Hitting the trails on horseback in Bryce Canyon Country is a fun and memorable adventure. A variety of equestrian trails for horseback riding lead through diverse landscapes and scenery, from groomed paths to remote backcountry. Outfitters throughout Bryce Canyon Country can assist with guided half, full, or multi-day excursions for a true Wild West experience on horseback.
Kodachrome Basin’s 2.9-mile Panorama Trail leads through the state park’s spectacular rock formations. There are 67 of these multi-hued sandpipes, or chimney rocks, throughout the park. Exploring the Panorama Trail on horseback is one of the most enjoyable ways to discover Kodachrome Basin’s fascinating landscape. The trail initially follows an old wagon route on the ascent to Panorama Point. From your perch, you’ll have a view of the vivid red, yellow, orange, pink, and brown sandpipes nestled beneath brilliant blue skies that inspired 1948 National Geographic Society photographers to nickname the park after Kodak’s then-new film. Spur trails to the Hat Shop, White Buffalo Loop, Shakespeare Arch, or Big Bear Geyser Trail offer scenic side trips. Riding the Panorama Trail takes about two hours, longer if you ride the Big Bear Geyser Trail. Local outfitters and a seasonal vendor inside Kodachrome Basin State Park offer guided equestrian tours. Kodachrome Basin State Park is located near Cannonville, about nine miles south of Scenic Byway 12.
The town of Tropic, near Kodachrome Basin and Bryce Canyon, is located along Scenic Byway 12 and is a great starting point for equestrian trips. A local outfitter offers guided horseback rides through the Dixie National Forest. Shorter equestrian trail rides along Scenic Byway 12 lead to Tropic Reservoir and the bristlecone pines.

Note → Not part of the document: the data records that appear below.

(* ===== verification/KernelModel.v ===== *)
(** * Services that meet the laws of Kernel.v

    An allocator over a finite set of blocks, with the outcomes of the coming
    requests as an oracle, and the pointer-level doubly linked lists, with the
    proofs that they meet [SlabLaws] and [KListLaws].  The theorems of the
    modules are proved against the laws; the concrete runs use these instances. *)
From stdpp Require Import base gmap strings list.
From Stdlib Require Import ZArith Lia.
From S2P Require Import Prelude Kernel.

(** ** Allocator *)

(** [oracle]: whether the coming requests succeed (all of them when it is
    exhausted). *)
Record slab_model := SlabModel { oracle : list bool; blocks : gset positive }.

Definition fresh_block (bs : gset positive) : positive :=
  Pos.succ (set_fold Pos.max static_blocks bs).

#[global] Instance slab_model_ops : Slab slab_model := {
  kmalloc _ _ a :=
    match oracle a with
    | false :: r => (None, SlabModel r (blocks a))
    | r => let b := fresh_block (blocks a) in
           (Some b, SlabModel (tl r) ({[b]} ∪ blocks a))
    end;
  kfree b a := SlabModel (oracle a) (blocks a ∖ {[b]});
  live := blocks }.

Lemma fresh_block_above bs b : b ∈ bs → (b < fresh_block bs)%positive.
Proof.
  unfold fresh_block. revert b.
  apply (set_fold_ind_L (λ r bs, ∀ b, b ∈ bs → (b < Pos.succ r)%positive)); [set_solver|].
  intros x X r Hx IH b [->%elem_of_singleton|Hb]%elem_of_union; [lia|].
  specialize (IH b Hb). lia.
Qed.

Lemma fresh_block_static bs : (static_blocks < fresh_block bs)%positive.
Proof.
  unfold fresh_block.
  apply (set_fold_ind_L (λ r bs, (static_blocks < Pos.succ r)%positive)); [lia|].
  intros. lia.
Qed.

#[global] Instance slab_model_laws : SlabLaws slab_model.
Proof.
  split.
  - intros n g [o bs] b a'. simpl.
    assert (fresh_block bs ∉ bs) by (intros ?%fresh_block_above; lia).
    pose proof (fresh_block_static bs).
    destruct o as [|[] o]; intros [= <- <-]; auto.
  - intros n g [o bs] a'. simpl. by destruct o as [|[] o]; intros [= <-].
  - done.
Qed.

(** ** Doubly linked lists

    Every [struct list_head] with its [next] and [prev]. *)

Abbreviation links := (gmap ptr (ptr * ptr)).

Definition nxt (l : links) (p : ptr) : ptr := default Null (fst <$> l !! p).
Definition prv (l : links) (p : ptr) : ptr := default Null (snd <$> l !! p).
Definition set_nxt (p n : ptr) (l : links) : links := <[p := (n, prv l p)]> l.
Definition set_prv (p n : ptr) (l : links) : links := <[p := (nxt l p, n)]> l.

Lemma nxt_set_nxt p n l q : nxt (set_nxt p n l) q = if decide (q = p) then n else nxt l q.
Proof. unfold nxt, set_nxt. rewrite lookup_insert. repeat case_decide; simpl; congruence. Qed.
Lemma prv_set_nxt p n l q : prv (set_nxt p n l) q = prv l q.
Proof. unfold prv, set_nxt. rewrite lookup_insert. by case_decide; subst. Qed.
Lemma nxt_set_prv p n l q : nxt (set_prv p n l) q = nxt l q.
Proof. unfold nxt, set_prv. rewrite lookup_insert. by case_decide; subst. Qed.
Lemma prv_set_prv p n l q : prv (set_prv p n l) q = if decide (q = p) then n else prv l q.
Proof. unfold prv, set_prv. rewrite lookup_insert. repeat case_decide; simpl; congruence. Qed.

Create Rewrite HintDb links.
#[export] Hint Rewrite nxt_set_nxt prv_set_nxt nxt_set_prv prv_set_prv : links.

Definition link_between (n prev next : ptr) (l : links) : links :=
  set_nxt prev n (set_prv n prev (set_nxt n next (set_prv next n l))).
Definition unlink_between (prev next : ptr) (l : links) : links :=
  set_nxt prev next (set_prv next prev l).

(** Every neighbour in the list is linked both ways. *)
Fixpoint linked (l : links) (xs : list ptr) : Prop :=
  match xs with
  | a :: (b :: _) as r => nxt l a = b ∧ prv l b = a ∧ linked l r
  | _ => True
  end.

#[global] Instance links_ops : KList links := {
  INIT_LIST_HEAD h l := <[h := (h, h)]> l;
  list_add n h l := link_between n h (nxt l h) l;
  list_add_tail n h l := link_between n (prv l h) h l;
  list_del n l := set_prv n Null (set_nxt n Null (unlink_between (prv l n) (nxt l n) l));
  list_add_rcu n h l := link_between n h (nxt l h) l;
  list_replace_rcu o n l :=
    set_prv o Null (link_between n (prv l o) (nxt l o) l);
  list_del_rcu n l := set_prv n Null (unlink_between (prv l n) (nxt l n) l);
  list_next := nxt;
  is_list l h ns := NoDup (h :: ns) ∧ linked l (h :: ns ++ [h]) }.

Lemma linked_cons2 l a b r : linked l (a :: b :: r) ↔ nxt l a = b ∧ prv l b = a ∧ linked l (b :: r).
Proof. done. Qed.

Lemma linked_app l xs a ys : linked l (xs ++ a :: ys) ↔ linked l (xs ++ [a]) ∧ linked l (a :: ys).
Proof.
  induction xs as [|x xs IH]; simpl app; [simpl; tauto|].
  destruct xs as [|x' xs]; simpl app in *.
  - rewrite !linked_cons2. simpl. tauto.
  - rewrite !linked_cons2, IH. tauto.
Qed.

Lemma linked_frame l l' xs :
  linked l xs →
  (∀ a ys, xs = ys ++ [a] → ∀ q, q ∈ ys → nxt l' q = nxt l q) →
  (∀ q, q ∈ tail xs → prv l' q = prv l q) → linked l' xs.
Proof.
  induction xs as [|a [|b xs] IH]; [done..|]. rewrite !linked_cons2. intros (Hn & Hp & Hl) Hnx Hpv.
  destruct (exists_last (l:=b::xs)) as (ys & z & Hz); [done|].
  rewrite (Hnx z (a :: ys)); [|simpl; by rewrite Hz|by left].
  rewrite Hpv by by left. split; [done|]. split; [done|]. apply IH; [done| |].
  - intros c ws Hc q Hq. apply (Hnx c (a :: ws)); [simpl; by rewrite Hc|by right].
  - intros q Hq. apply Hpv. by right.
Qed.

(** Relinking between a prefix [h :: xs] and a suffix [ys ++ [h]] of a list:
    only the links across the gap change. *)
Lemma relink l l' h xs ys mid us a b vs :
  h :: xs = us ++ [a] → ys ++ [h] = b :: vs → NoDup (h :: xs ++ ys) →
  linked l (h :: xs) → linked l (ys ++ [h]) →
  (∀ q, q ∈ h :: xs ++ ys → q ≠ a → nxt l' q = nxt l q) →
  (∀ q, q ∈ h :: xs ++ ys → q ≠ b → prv l' q = prv l q) →
  linked l' (a :: mid ++ [b]) →
  linked l' (h :: xs ++ mid ++ ys ++ [h]).
Proof.
  intros Ha Hb Hnd HA HB Hnx Hpv Hmid.
  apply NoDup_cons in Hnd as [Hh Hnd]. apply NoDup_app in Hnd as (Hndx & Hdis & Hndy).
  assert (Hnda : NoDup (us ++ [a])) by (rewrite <- Ha; constructor; set_solver).
  assert (Hndb : NoDup (b :: vs)).
  { rewrite <- Hb. apply NoDup_app. repeat split; [done| |apply NoDup_singleton]. set_solver. }
  assert (HA' : linked l' (us ++ [a])).
  { rewrite <- Ha. apply (linked_frame l); [done| |].
    - intros a' us' E q Hq. rewrite Ha in E. apply app_inj_tail in E as [<- <-].
      apply NoDup_app in Hnda as (_ & Hd & _). apply Hnx; [|intros ->; apply (Hd _ Hq); set_solver].
      assert (q ∈ us ++ [a]) by set_solver. rewrite <- Ha in *. set_solver.
    - simpl. intros q Hq. apply Hpv; [set_solver|]. intros ->.
      assert (b ∈ ys ++ [h]) by (rewrite Hb; set_solver). set_solver. }
  assert (HB' : linked l' (b :: vs)).
  { rewrite <- Hb. apply (linked_frame l); [done| |].
    - intros a' us' E q Hq. apply app_inj_tail in E as [<- <-].
      apply Hnx; [set_solver|]. intros ->.
      assert (a ∈ h :: xs) by (rewrite Ha; set_solver). set_solver.
    - rewrite Hb. simpl. intros q Hq. apply NoDup_cons in Hndb as [Hbv _].
      apply Hpv; [|by intros ->]. assert (q ∈ ys ++ [h]) by (rewrite Hb; set_solver). set_solver. }
  replace (h :: xs ++ mid ++ ys ++ [h]) with (us ++ a :: mid ++ b :: vs).
  2:{ rewrite Hb. change (h :: xs ++ mid ++ b :: vs) with ((h :: xs) ++ mid ++ b :: vs).
      rewrite Ha. by rewrite <- app_assoc. }
  apply linked_app. split; [done|].
  change (a :: mid ++ b :: vs) with ((a :: mid) ++ b :: vs). by apply linked_app.
Qed.

(** The two ends of a gap in a list. *)
Lemma gap (h : ptr) (xs ys : list ptr) : ∃ us a b vs, h :: xs = us ++ [a] ∧ ys ++ [h] = b :: vs ∧
  a ∈ h :: xs ∧ b ∈ h :: ys.
Proof.
  destruct (exists_last (l:=h :: xs)) as (us & a & Ha); [done|].
  destruct (ys ++ [h]) as [|b vs] eqn:Hb; [by destruct ys|].
  exists us, a, b, vs. split; [done|]. split; [done|]. split; [rewrite Ha; set_solver|].
  assert (b ∈ ys ++ [h]) by (rewrite Hb; set_solver). set_solver.
Qed.

Lemma linked_gap l h xs mid ys us a b vs :
  h :: xs = us ++ [a] → ys ++ [h] = b :: vs → linked l (h :: xs ++ mid ++ ys ++ [h]) →
  linked l (h :: xs) ∧ linked l (a :: mid ++ [b]) ∧ linked l (ys ++ [h]).
Proof.
  intros Ha Hb. rewrite Hb. change (h :: xs ++ ?r) with ((h :: xs) ++ r).
  rewrite Ha, <- app_assoc. simpl. rewrite linked_app.
  change (a :: mid ++ b :: vs) with ((a :: mid) ++ b :: vs). rewrite (linked_app _ (a :: mid)).
  tauto.
Qed.

Ltac solve_links :=
  intros; autorewrite with links; repeat case_decide; subst; simpl in *;
  autorewrite with links in *; repeat case_decide; subst; auto;
  try (exfalso; set_solver).

(** Linking [n] into a gap. *)
Lemma link_gap l h xs ys us a b vs n :
  h :: xs = us ++ [a] → ys ++ [h] = b :: vs → a ∈ h :: xs → b ∈ h :: ys →
  NoDup (h :: xs ++ ys) → n ∉ h :: xs ++ ys →
  linked l (h :: xs) → linked l (ys ++ [h]) →
  linked (link_between n a b l) (h :: xs ++ [n] ++ ys ++ [h]).
Proof.
  intros Ha Hb Hai Hbi Hnd Hn HA HB.
  assert (a ≠ n ∧ b ≠ n) as [Han Hbn] by (split; intros ->; set_solver).
  apply (relink l _ _ _ _ _ us a b vs); auto; unfold link_between.
  - solve_links.
  - solve_links.
  - simpl. repeat split; solve_links.
Qed.

(** Closing a gap. *)
Lemma unlink_gap l h xs ys us a b vs :
  h :: xs = us ++ [a] → ys ++ [h] = b :: vs → a ∈ h :: xs → b ∈ h :: ys →
  NoDup (h :: xs ++ ys) → linked l (h :: xs) → linked l (ys ++ [h]) →
  linked (unlink_between a b l) (h :: xs ++ ys ++ [h]).
Proof.
  intros Ha Hb Hai Hbi Hnd HA HB.
  apply (relink l _ _ _ _ [] us a b vs); auto; unfold unlink_between.
  - solve_links.
  - solve_links.
  - simpl. repeat split; solve_links.
Qed.

(** A node outside a list can change without the list noticing. *)
Lemma linked_outside l l' h ns :
  linked l (h :: ns ++ [h]) →
  (∀ q, q ∈ h :: ns → nxt l' q = nxt l q ∧ prv l' q = prv l q) → linked l' (h :: ns ++ [h]).
Proof.
  intros Hl Hq. apply (linked_frame l); [done| |].
  - intros a ys E q Hin. change (h :: ns ++ [h]) with ((h :: ns) ++ [h]) in E.
    apply app_inj_tail in E as [<- <-]. by apply Hq.
  - simpl. intros q Hin. apply Hq. set_solver.
Qed.

Lemma is_list_cut l h xs n ys us a b vs :
  h :: xs = us ++ [a] → ys ++ [h] = b :: vs →
  is_list l h (xs ++ n :: ys) →
  linked l (h :: xs) ∧ linked l (ys ++ [h]) ∧ prv l n = a ∧ nxt l n = b ∧
  NoDup (h :: xs ++ ys) ∧ n ∉ h :: xs ++ ys.
Proof.
  intros Ha Hb [Hnd Hl]. rewrite <- app_assoc in Hl.
  destruct (linked_gap l h xs [n] ys us a b vs Ha Hb Hl) as (? & Hm & ?).
  simpl in Hm. destruct Hm as (_ & ? & ? & _ & _).
  change (h :: xs ++ n :: ys) with ((h :: xs) ++ n :: ys) in Hnd.
  rewrite <- Permutation_middle in Hnd. apply NoDup_cons in Hnd as [??]. auto 10.
Qed.

Lemma add_first l h ns n :
  is_list l h ns → n ∉ h :: ns → is_list (link_between n h (nxt l h) l) h (n :: ns).
Proof.
  intros [Hnd Hl] Hn. destruct (gap h [] ns) as (us & a & b & vs & Ha & Hb & Hai & Hbi).
  assert (a = h) as -> by set_solver.
  destruct (linked_gap l h [] [] ns _ _ _ _ Ha Hb Hl) as (? & [Hx _] & ?). rewrite Hx.
  apply NoDup_cons in Hnd as Hnd'. destruct Hnd'. rewrite not_elem_of_cons in Hn. destruct Hn.
  split; [constructor; [|by constructor]; rewrite not_elem_of_cons; done|].
  apply (link_gap l h [] ns us h b vs); auto. simpl. by rewrite not_elem_of_cons.
Qed.

Lemma del_is_list l l' h xs n ys :
  is_list l h (xs ++ n :: ys) →
  (∀ q, q ≠ n → nxt l' q = nxt (unlink_between (prv l n) (nxt l n) l) q ∧
                prv l' q = prv (unlink_between (prv l n) (nxt l n) l) q) →
  is_list l' h (xs ++ ys).
Proof.
  intros Hl Hq. destruct (gap h xs ys) as (us & a & b & vs & Ha & Hb & Hai & Hbi).
  destruct (is_list_cut _ _ _ _ _ _ _ _ _ Ha Hb Hl) as (? & ? & Hp & Hx & Hnd & Hn).
  split; [done|]. apply (linked_outside (unlink_between a b l)).
  - rewrite <- app_assoc. by apply (unlink_gap l h xs ys us a b vs).
  - rewrite <- Hp, <- Hx. intros q Hin. apply Hq. by intros ->.
Qed.

#[global] Instance links_laws : KListLaws links.
Proof.
  split; simpl.
  - by intros l h ns [? _].
  - intros l h [|n ns] [_ Hl]; simpl in *; tauto.
  - intros l h xs p ys Hl. destruct (gap h xs ys) as (us & a & b & vs & Ha & Hb & _).
    destruct (is_list_cut _ _ _ _ _ _ _ _ _ Ha Hb Hl) as (_ & _ & _ & -> & _).
    destruct ys; simpl in *; congruence.
  - intros l h. split; [apply NoDup_singleton|]. unfold nxt, prv. by rewrite lookup_insert_eq.
  - intros l h ns n. apply add_first.
  - intros l h ns n [Hnd Hl] Hn. destruct (gap h ns []) as (us & a & b & vs & Ha & Hb & Hai & Hbi).
    assert (b = h) as -> by set_solver.
    destruct (linked_gap l h ns [] [] _ _ _ _ Ha Hb Hl) as (? & (_ & Hx & _) & ?).
    rewrite Hx. split.
    + rewrite app_comm_cons, <- Permutation_cons_append. by constructor.
    + rewrite <- app_assoc. apply (link_gap l h ns [] us a h vs); rewrite ?app_nil_r; auto.
  - intros l h xs n ys Hl. apply (del_is_list l _ h xs n ys Hl). intros q Hq. split; solve_links.
  - intros l h ns n. apply add_first.
  - intros l h xs n ys Hl. split.
    + apply (del_is_list l _ h xs n ys Hl). intros q Hq. split; solve_links.
    + destruct (gap h xs ys) as (us & a & b & vs & Ha & Hb & Hai & Hbi).
      destruct (is_list_cut _ _ _ _ _ _ _ _ _ Ha Hb Hl) as (? & ? & Hp & Hx & Hnd & Hn).
      rewrite Hp, Hx. unfold unlink_between. autorewrite with links.
      case_decide as E; [|done]. subst. set_solver.
  - intros l h xs o ys n Hl Hn. destruct (gap h xs ys) as (us & a & b & vs & Ha & Hb & Hai & Hbi).
    destruct (is_list_cut _ _ _ _ _ _ _ _ _ Ha Hb Hl) as (? & ? & Hp & Hx & Hnd & Ho).
    assert (n ∉ h :: xs ++ ys) by set_solver. assert (o ≠ n) by set_solver.
    rewrite Hp, Hx. split; [split|].
    + change (h :: xs ++ n :: ys) with ((h :: xs) ++ n :: ys). rewrite <- Permutation_middle.
      by constructor.
    + apply (linked_outside (link_between n a b l)).
      * rewrite <- app_assoc. by apply (link_gap l h xs ys us a b vs).
      * intros q Hq. autorewrite with links. case_decide as E; [|done]. subst. set_solver.
    + unfold link_between. autorewrite with links.
      assert (o ≠ a) by (intros ->; apply Ho; clear -Hai; set_solver).
      by rewrite decide_False, decide_False.
Qed.
(* ===== verification/RbTree.v ===== *)
(** * red_black_tree/code.c

    [search], [insert], [print] and [start] on a heap of nodes whose links may
    be indeterminate, the reference binary search trees, and the theorems that
    tie the two.  [rb_first] and [rb_next] are parameters; RbModel.v has an
    instance. *)
From stdpp Require Import base gmap strings list sorting.
From Stdlib Require Import ZArith Lia.
From S2P Require Import Prelude.

(** ** Data *)

(** The kernel's [struct rb_node]; [None] in a field is an indeterminate
    value.  [rb_parent_color] is the parent kept in [__rb_parent_color]. *)
Record rb_node := RbNode {
  rb_parent_color : option ptr;
  rb_left : option ptr;
  rb_right : option ptr }.

(** [struct TREE]. *)
Record TREE := Tree { data : option Z; node : rb_node }.

#[global] Instance rb_node_eq_dec : EqDecision rb_node.
Proof. solve_decision. Defined.
#[global] Instance TREE_eq_dec : EqDecision TREE.
Proof. solve_decision. Defined.

(** [offsetof(struct TREE, node)] and [sizeof(struct TREE)] (LP64). *)
Definition TREE_node : Z := 8.
Definition sizeof_TREE : Z := 32.

(** [#define element 14]. *)
Definition element : nat := 14.

(** The C objects: every [struct TREE] by its address, and every
    [struct rb_root] by its address, holding its [rb_node] field. *)
Record heap := Heap { trees : gmap ptr TREE; roots : gmap ptr ptr }.

Abbreviation st := (sys unit heap).

Definition rb_entry (n : ptr) : ptr := container_of TREE_node n.
Definition node_of (t : ptr) : ptr := member_of TREE_node t.

(** ** The kernel's read-only traversal calls

    [rb_first] and [rb_next] of linux/rbtree.h read the nodes of a tree; they
    are parameters.  [None] is a run that depends on an indeterminate value. *)

Abbreviation rb_mem := (gmap ptr rb_node).

Class RbApi := {
  rb_first : rb_mem → ptr → option ptr;
  rb_next : rb_mem → ptr → option ptr }.

(** The nodes of the heap as the kernel sees them, by the address of the node. *)
Definition rb_view (h : gmap ptr TREE) : rb_mem := kmap (member_of TREE_node) (node <$> h).

(** ** Loads and stores *)

Section access.
Context {R : Type}.

Definition get_TREE (t : ptr) : M R st TREE :=
  match t with
  | Null => fail NullDeref
  | _ => o ← gets (λ s, trees (glob s) !! t); liftO BadDeref o
  end.

Definition upd_TREE (t : ptr) (f : TREE → TREE) : M R st unit :=
  x ← get_TREE t;
  modify (upd_glob (λ h, Heap (<[t := f x]> (trees h)) (roots h))).

Definition ld_data (t : ptr) : M R st Z := x ← get_TREE t; liftO UninitRead (data x).
Definition ld_left (n : ptr) : M R st ptr :=
  x ← get_TREE (rb_entry n); liftO UninitRead (rb_left (node x)).
Definition ld_right (n : ptr) : M R st ptr :=
  x ← get_TREE (rb_entry n); liftO UninitRead (rb_right (node x)).

Definition with_left (v : ptr) (x : TREE) : TREE :=
  Tree (data x) (RbNode (rb_parent_color (node x)) (Some v) (rb_right (node x))).
Definition with_right (v : ptr) (x : TREE) : TREE :=
  Tree (data x) (RbNode (rb_parent_color (node x)) (rb_left (node x)) (Some v)).
Definition with_data (v : Z) (x : TREE) : TREE := Tree (Some v) (node x).

Definition st_data (t : ptr) (v : Z) : M R st unit := upd_TREE t (with_data v).
Definition st_left (n v : ptr) : M R st unit := upd_TREE (rb_entry n) (with_left v).
Definition st_right (n v : ptr) : M R st unit := upd_TREE (rb_entry n) (with_right v).

Definition ld_root (root : ptr) : M R st ptr :=
  o ← gets (λ s, roots (glob s) !! root); liftO BadDeref o.
Definition st_root (root v : ptr) : M R st unit :=
  _ ← ld_root root;
  modify (upd_glob (λ h, Heap (trees h) (<[root := v]> (roots h)))).
End access.

(** ** The functions *)

(** The body of the loop of [search]; [n] is the loop variable. *)
Definition search_body (value : Z) (n : ptr) : M ptr st (bool * ptr) :=
  let tmp_tree := rb_entry n in
  d ← ld_data tmp_tree;
  if d >? value then n' ← ld_left n; mret (false, n')
  else if d <? value then n' ← ld_right n; mret (false, n')
  else return_ tmp_tree.

(** [struct TREE* search(struct rb_root* root, int value)]. *)
Definition search (fuel : nat) (root : ptr) (value : Z) : M ptr st ptr :=
  n ← ld_root root;
  while_ fuel (λ n, negb (is_null n)) (search_body value) n;;
  return_ Null.

(** The body of the loop of [insert]: the locals [tmp], [parent] and
    [tmp_tree] are carried by the loop. *)
Definition insert_body (t : ptr) (x : ptr * ptr * ptr) : M Z st (bool * (ptr * ptr * ptr)) :=
  let '(tmp, _, _) := x in
  let parent := tmp in
  let tmp_tree := rb_entry tmp in
  d ← ld_data tmp_tree;
  dt ← ld_data t;
  if d >? dt then tmp' ← ld_left parent; mret (false, (tmp', parent, tmp_tree))
  else
    if d <? dt then tmp' ← ld_right parent; mret (false, (tmp', parent, tmp_tree))
    else mret (true, (tmp, parent, tmp_tree)).

(** [int insert(struct TREE *t, struct rb_root *root)].  The loop runs at least
    once, so the initial values of [parent] and [tmp_tree] are never read. *)
Definition insert (fuel : nat) (t root : ptr) : M Z st Z :=
  r ← ld_root root;
  (if is_null r then st_root root (node_of t);; return_ 0 else mret tt);;
  tmp0 ← ld_root root;
  '(tmp, parent, tmp_tree) ← while_ fuel (λ '(tmp, _, _), negb (is_null tmp)) (insert_body t)
    (tmp0, Null, Null);
  (if negb (is_null tmp) then
     pr_info "Data Already present in tree\n" [];; return_ 1
   else mret tt);;
  d ← ld_data tmp_tree;
  dt ← ld_data t;
  (if d >? dt then st_left parent (node_of t) else st_right parent (node_of t));;
  return_ 0.

Section api.
Context `{RbApi}.

(** The body of the loop of [print]. *)
Definition print_body (tmp : ptr) : M unit st (bool * ptr) :=
  let t := rb_entry tmp in
  d ← ld_data t;
  pr_info "Data = %d\n" [AInt d];;
  m ← gets (λ s, rb_view (trees (glob s)));
  tmp' ← liftO UninitRead (rb_next m tmp);
  mret (false, tmp').

(** [void print(struct rb_root *root)]. *)
Definition print (fuel : nat) (root : ptr) : M unit st unit :=
  r ← ld_root root;
  m ← gets (λ s, rb_view (trees (glob s)));
  tmp ← liftO UninitRead (rb_first m r);
  while_ fuel (λ tmp, negb (is_null tmp)) print_body tmp;;
  mret tt.

(** The address of [tree[i]] in the block of the local array, and of the
    global [root]. *)
Definition tree_blk : positive := 2.
Definition tree_at (i : Z) : ptr := Ptr tree_blk (sizeof_TREE * i).
Definition root_addr : ptr := Ptr 1 0.

Definition uninit_TREE : TREE := Tree None (RbNode None None None).

(** The automatic array [struct TREE tree[element]]. *)
Definition enter_locals : st → st := upd_glob (λ h, Heap
  (foldr (λ i m, <[tree_at (Z.of_nat i) := uninit_TREE]> m) (trees h) (seq 0 element))
  (roots h)).
Definition leave_locals : st → st := upd_glob (λ h, Heap
  (foldr (λ i m, delete (tree_at (Z.of_nat i)) m) (trees h) (seq 0 element))
  (roots h)).

(** [static int __init start(void)]. *)
Definition start (fuel : nat) : M Z st Z := scoped enter_locals leave_locals (
  pr_info "Start...!\n" [];;
  for_from 0 element (λ i,
    st_data (tree_at i) (i * 100);;
    st_left (node_of (tree_at i)) Null;;
    st_right (node_of (tree_at i)) Null);;
  for_from 0 element (λ i, _ ← call (insert fuel (tree_at i) root_addr); mret tt);;
  let search_data := 200 in
  t ← call (search fuel root_addr search_data);
  (if is_null t then pr_info "Data %d Not found \n" [AInt search_data]
   else d ← ld_data t; pr_info "Data %d found \n" [AInt d]);;
  call (print fuel root_addr);;
  return_ 0).

(** [static void __exit stops(void)]. *)
Definition stops : M unit st unit := printk KERN_INFO "Goodbye!\n" [].
End api.

(** The module as it is loaded: [struct rb_root root = RB_ROOT]. *)
Definition loaded : st := Sys tt (Heap ∅ {[ root_addr := Null ]}) [].

(** ** Reference trees

    The binary search tree that a heap represents, and the reference versions
    of the operations on it. *)

Inductive bt :=
  | Leaf
  | Node (l : bt) (p : ptr) (d : Z) (r : bt).

Fixpoint ptrs (t : bt) : list ptr :=
  match t with Leaf => [] | Node l p _ r => ptrs l ++ p :: ptrs r end.
Fixpoint keys (t : bt) : list Z :=
  match t with Leaf => [] | Node l _ d r => keys l ++ d :: keys r end.
Fixpoint elems (t : bt) : list (ptr * Z) :=
  match t with Leaf => [] | Node l p d r => elems l ++ (p, d) :: elems r end.
Fixpoint height (t : bt) : nat :=
  match t with Leaf => O | Node l _ _ r => S (height l `max` height r) end.

Fixpoint bst (t : bt) : Prop :=
  match t with
  | Leaf => True
  | Node l _ d r =>
      (∀ e, e ∈ keys l → e < d) ∧ (∀ e, e ∈ keys r → d < e) ∧ bst l ∧ bst r
  end.

Fixpoint bst_lookup (v : Z) (t : bt) : option ptr :=
  match t with
  | Leaf => None
  | Node l p d r => if d >? v then bst_lookup v l else if d <? v then bst_lookup v r else Some p
  end.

The Escalante River Trailhead runs through the heart of the Escalante Canyons section of the Grand Staircase Escalante National Monument. There’s nothing quite like exploring this unspoiled wilderness on horseback. Just west of Scenic Byway 12 the popular equestrian trail gives access to Pine Creek, Death Hollow, Sand Creek, The Gulch, and Boulder Creek for a variety of ride options, even a short ride in/ride out. Explore this sheer-walled, red sandstone sanctuary on horseback amongst the cottonwood trees, ponderosa, sagebrush, and wildflowers that dot the riverbanks and side canyons. Highlights along the trail include the 130-foot high Escalante Natural Bridge, a petroglyph panel and Anasazi ruins, Escalante Natural Arch, and Skyline Arch. Sections of the trail require crossing the Escalante River so know your horse’s abilities.
Escalante and Boulder
Escalante and Boulder are great base camps for hitting the high-altitude equestrian trails. Part of the Dixie National Forest, there are endless opportunities for exploration around the many alpine lakes that dot Boulder Mountain. Thousand Lake Mountain, near Capitol Reef National Park, has red sandstone canyons at its lower slopes and wide, open meadows and ponderosa pine forests at its higher altitudes, all perfect for exploring on horseback. Capitol Reef National Park offers horseback riders unbridled beauty and adventure along diverse terrain, from the rugged slickrock of the Waterpocket Fold to the alpine lakes and remote sandstone canyons. Colorful mesas, spires, and other rock formations set the stage for a rugged equestrian adventure in Capitol Reef’s remote backcountry, while unmarked paths and groomed trails inside the park allow riders of all skill levels a chance to experience the Wild West on horseback. Check with park rangers for equestrian trail guides and conditions.